EXERCISE INSTRUCTIONS >>
Exactly the lines from the top of the records below through the one containing "(velocity p) ->" must be set down, with no line added or dropped.

*** RECORDS SUPPLIED ***

(** C6.  For a DUST particle, an [update] with a mode other than FOCUS
    adds the drift velocity to the target position and, when the height so
    obtained is below -20, sets it to 30 in the same call.  Hence the target
    height is at least -20 after every such update, and after any positive
    number of ticks. *)
Theorem dust_recycled : forall mode time isMobile p,
  type p = DUST -> mode <> FOCUS ->
  let moved := Vector3.add (targetPos p) (velocity p) in
  let p' := update slerp mode time isMobile p in
  targetPos p'
  = (if Rlt_dec (Vector3.y moved) (-20) then Vector3.setY moved 30 else moved)
  /\ Vector3.x (targetPos p') = Vector3.x (targetPos p) + Vector3.x (velocity p)
  /\ Vector3.z (targetPos p') = Vector3.z (targetPos p) + Vector3.z (velocity p)
  /\ (Vector3.y (targetPos p) + Vector3.y (velocity p) < -20 ->
      Vector3.y (targetPos p') = 30)
  /\ (-20 <= Vector3.y (targetPos p) + Vector3.y (velocity p) ->
      Vector3.y (targetPos p') = Vector3.y (targetPos p) + Vector3.y (velocity p))
  /\ -20 <= Vector3.y (targetPos p')
  /\ (forall clock n, (0 < n)%nat ->
        -20 <= Vector3.y (targetPos (ticks slerp mode clock isMobile n p))).
Proof.
  intros mode time isMobile p Hty Hmode moved p'.
  assert (Hdr : forall q, type q = DUST -> drifts mode q = true).
  { intros q Hq. unfold drifts. rewrite Hq. simpl.
    destruct mode; try reflexivity. contradiction. }
  assert (Hone : forall t q, type q = DUST ->
            -20 <= Vector3.y (targetPos (update slerp mode t isMobile q))).
  { intros t q Hq. rewrite (update_dust_target _ _ _ _ (Hdr q Hq)). cbv zeta.
    destruct (Rlt_dec _ _) as [Hlt | Hge]; simpl in *; lra. }
  assert (E : targetPos p'
              = (if Rlt_dec (Vector3.y moved) (-20)
                 then Vector3.setY moved 30 else moved))
    by (apply update_dust_target; auto).
  split; [assumption|]. rewrite E. unfold moved.
  repeat split.
  - destruct (Rlt_dec _ _); reflexivity.
  - destruct (Rlt_dec _ _); reflexivity.
  - intros H. destruct (Rlt_dec _ _) as [Hlt | Hge]; simpl in *; [reflexivity | lra].
  - intros H. destruct (Rlt_dec _ _) as [Hlt | Hge]; simpl in *; [lra | reflexivity].
  - destruct (Rlt_dec _ _) as [Hlt | Hge]; simpl in *; lra.
  - intros clock [|n] Hn; [lia|].
    change (ticks slerp mode clock isMobile (S n) p)
      with (update slerp mode (clock n) isMobile (ticks slerp mode clock isMobile n p)).
    apply Hone. now rewrite ticks_type.
Qed.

***

RESPONSE BELOW >>
(** C6.  For a DUST particle, an [update] with a mode other than FOCUS
    adds the drift velocity to the target position and, when the height so
    obtained is below -20, sets it to 30 in the same call.  Hence the target
    height is at least -20 after every such update, and after any positive
    number of ticks. *)
Theorem dust_recycled : forall mode time isMobile p,
  type p = DUST -> mode <> FOCUS ->
  let moved := Vector3.add (targetPos p) (velocity p) in
  let p' := update slerp mode time isMobile p in
  targetPos p'
  = (if Rlt_dec (Vector3.y moved) (-20) then Vector3.setY moved 30 else moved)
  /\ Vector3.x (targetPos p') = Vector3.x (targetPos p) + Vector3.x (velocity p)
  /\ Vector3.z (targetPos p') = Vector3.z (targetPos p) + Vector3.z (velocity p)
  /\ (Vector3.y (targetPos p) + Vector3.y (velocity p) < -20 ->
      Vector3.y (targetPos p') = 30)
  /\ (-20 <= Vector3.y (targetPos p) + Vector3.y (velocity p) ->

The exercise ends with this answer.